EXERCISE GOAL: Could you reproduce, word for word, everything below from the line containing "Definition run_filter (relations" down to the line containing "(** A relation path", with both of those lines included and no others?

============================================================

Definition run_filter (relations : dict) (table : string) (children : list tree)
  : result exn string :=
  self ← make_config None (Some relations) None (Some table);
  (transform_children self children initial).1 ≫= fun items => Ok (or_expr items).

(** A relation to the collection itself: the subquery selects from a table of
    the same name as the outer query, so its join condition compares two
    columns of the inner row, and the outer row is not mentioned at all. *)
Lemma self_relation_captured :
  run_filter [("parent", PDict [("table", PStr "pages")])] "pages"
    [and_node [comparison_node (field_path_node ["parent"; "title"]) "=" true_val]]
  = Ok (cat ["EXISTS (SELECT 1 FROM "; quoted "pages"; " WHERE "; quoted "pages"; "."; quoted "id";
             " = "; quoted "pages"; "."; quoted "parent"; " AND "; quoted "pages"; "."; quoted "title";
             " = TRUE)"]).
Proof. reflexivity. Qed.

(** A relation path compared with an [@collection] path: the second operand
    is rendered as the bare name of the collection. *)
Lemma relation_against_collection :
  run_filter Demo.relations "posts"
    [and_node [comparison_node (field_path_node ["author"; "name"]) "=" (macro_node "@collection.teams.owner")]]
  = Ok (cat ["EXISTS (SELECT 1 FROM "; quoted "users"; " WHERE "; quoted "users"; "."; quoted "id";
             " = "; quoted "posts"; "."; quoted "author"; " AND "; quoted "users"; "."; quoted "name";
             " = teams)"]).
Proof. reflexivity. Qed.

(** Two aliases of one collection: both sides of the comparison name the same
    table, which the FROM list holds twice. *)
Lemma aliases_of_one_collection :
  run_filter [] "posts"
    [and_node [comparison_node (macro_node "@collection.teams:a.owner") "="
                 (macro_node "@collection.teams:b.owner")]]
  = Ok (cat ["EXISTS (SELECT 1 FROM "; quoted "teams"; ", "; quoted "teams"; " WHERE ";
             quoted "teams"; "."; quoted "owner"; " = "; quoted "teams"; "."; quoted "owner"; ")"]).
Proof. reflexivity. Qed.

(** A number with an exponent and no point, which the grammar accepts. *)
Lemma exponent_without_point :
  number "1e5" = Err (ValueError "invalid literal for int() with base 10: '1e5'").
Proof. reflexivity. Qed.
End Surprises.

============================================================

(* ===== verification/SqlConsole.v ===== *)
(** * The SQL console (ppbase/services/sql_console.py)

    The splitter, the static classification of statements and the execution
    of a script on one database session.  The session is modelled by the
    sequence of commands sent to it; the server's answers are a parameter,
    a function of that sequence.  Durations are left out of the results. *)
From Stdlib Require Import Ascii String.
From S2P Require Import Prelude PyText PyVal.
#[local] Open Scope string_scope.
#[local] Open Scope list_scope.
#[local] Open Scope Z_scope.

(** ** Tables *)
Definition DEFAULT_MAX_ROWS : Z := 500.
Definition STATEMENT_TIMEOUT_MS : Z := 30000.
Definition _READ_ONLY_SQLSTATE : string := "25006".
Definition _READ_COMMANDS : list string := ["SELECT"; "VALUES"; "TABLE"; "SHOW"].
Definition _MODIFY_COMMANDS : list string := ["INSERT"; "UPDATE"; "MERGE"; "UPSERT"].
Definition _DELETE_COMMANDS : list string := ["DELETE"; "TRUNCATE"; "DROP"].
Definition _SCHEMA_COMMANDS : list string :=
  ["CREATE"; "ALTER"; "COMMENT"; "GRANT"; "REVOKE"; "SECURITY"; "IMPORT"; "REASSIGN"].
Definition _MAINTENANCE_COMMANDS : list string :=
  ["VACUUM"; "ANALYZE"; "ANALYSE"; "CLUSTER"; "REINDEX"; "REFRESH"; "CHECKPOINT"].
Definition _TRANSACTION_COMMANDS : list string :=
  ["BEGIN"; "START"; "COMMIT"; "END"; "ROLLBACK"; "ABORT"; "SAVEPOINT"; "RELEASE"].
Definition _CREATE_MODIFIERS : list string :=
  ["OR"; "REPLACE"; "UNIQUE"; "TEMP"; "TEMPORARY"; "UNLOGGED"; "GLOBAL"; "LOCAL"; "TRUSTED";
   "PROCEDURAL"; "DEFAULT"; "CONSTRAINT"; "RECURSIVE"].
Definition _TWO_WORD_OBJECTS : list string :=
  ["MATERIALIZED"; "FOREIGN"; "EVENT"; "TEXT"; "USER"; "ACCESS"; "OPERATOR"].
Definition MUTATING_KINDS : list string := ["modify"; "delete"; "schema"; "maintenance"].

============================================================

OUTPUT OF THE EXERCISE:
Definition run_filter (relations : dict) (table : string) (children : list tree)
  : result exn string :=
  self ← make_config None (Some relations) None (Some table);
  (transform_children self children initial).1 ≫= fun items => Ok (or_expr items).

(** A relation to the collection itself: the subquery selects from a table of
    the same name as the outer query, so its join condition compares two
    columns of the inner row, and the outer row is not mentioned at all. *)
Lemma self_relation_captured :
  run_filter [("parent", PDict [("table", PStr "pages")])] "pages"
    [and_node [comparison_node (field_path_node ["parent"; "title"]) "=" true_val]]
  = Ok (cat ["EXISTS (SELECT 1 FROM "; quoted "pages"; " WHERE "; quoted "pages"; "."; quoted "id";
             " = "; quoted "pages"; "."; quoted "parent"; " AND "; quoted "pages"; "."; quoted "title";
             " = TRUE)"]).
Proof. reflexivity. Qed.

(** A relation path compared with an [@collection] path: the second operand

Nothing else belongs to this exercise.